Congrats to Juncheng Chen — our IROS 2026 paper was accepted for an oral presentation.
Image matching is fundamental to visual reconstruction or robotic perception, while learning-based semi-dense matching provides advantages in accuracy, robustness, and efficiency. However, semi-dense matcher’s zero-shot generalization remains limited, as existing data paradigms rarely provide both sufficient viewpoint diversity and accurate dense annotations. In addition, pure reliance on 2D image features without explicit 3D geometric awareness weakens robustness under large viewpoint changes. In this work, we introduce MatchGS, the first systematic 3DGS-based training framework for zero-shot semi-dense image matching, which consists of two key components. (1) A geometrically faithful data generation pipeline that produces dense annotations and photorealistic data with expansive viewpoint diversity.

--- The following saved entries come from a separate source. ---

(** * agimus_hpp.trajectory_publisher : the HppOutputQueue node

    A shallow embedding of [src/agimus_hpp/trajectory_publisher.py].

    - Python floats and numpy [float] arrays are kept abstract behind the
      interface [PyFloat]; it has two instances: [binary64] (the kernel's
      IEEE 754 doubles, what the interpreter runs) and [exact] (the
      rationals: the same program with no rounding).
    - [rospy.Time] and [rospy.Duration] are integer nanosecond counts;
      [to_sec] converts them as rospy does, from their seconds and
      nanoseconds.
    - The node is a state ([world]) threaded through a state-and-exception
      monad; every call that leaves the node (clock reads, sleeps, log lines,
      publications, remote calls on the HPP server and on the discretization
      object) is appended to a trace.
    - What the outside decides (the clock, whether a remote call raises, what
      it answers, a [read] served by another callback thread while this one
      sleeps) is given by an [Env]. *)

From Stdlib Require Import ZArith QArith Qround Qabs List Bool Lia Lqa Ascii String.
From Stdlib Require Import Floats SpecFloat.
Import ListNotations.

Set Implicit Arguments.

(** ** Python exceptions and outcomes *)

Inductive exn : Type :=
| TypeError            (* len(None), None[0] *)
| IndexError           (* index out of range *)
| ZeroDivisionError    (* float division by zero *)
| ValueError           (* math.ceil(nan) *)
| OverflowError        (* math.ceil(inf) *)
| UnboundLocalError    (* a local name read before any assignment *)
| RemoteError (what : string).   (* raised by a remote (CORBA / ROS) call *)

Inductive outcome (A : Type) : Type :=
| Return (a : A)
| Raise (e : exn).
Arguments Return {A} a.
Arguments Raise {A} e.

Our pipeline reduces epipolar error by up to 40 times compared to existing datasets and enables supervision under extreme viewpoint changes. (2) A patch-voxel representation alignment strategy that injects explicit 3DGS knowledge into image matching, guiding 2D semi-dense matchers to learn viewpoint-invariant 3D representations via Gaussian features. Experiments validate semi-dense matchers trained solely on our data achieve significant zero-shot performance gains on public benchmarks, with improvements of up to 17.7%. Our work demonstrates that 3DGS can be refined as an accurate, structurally-rich, and scalable data source, paving the way for more robust zero-shot image matchers. Code and dataset will be released soon.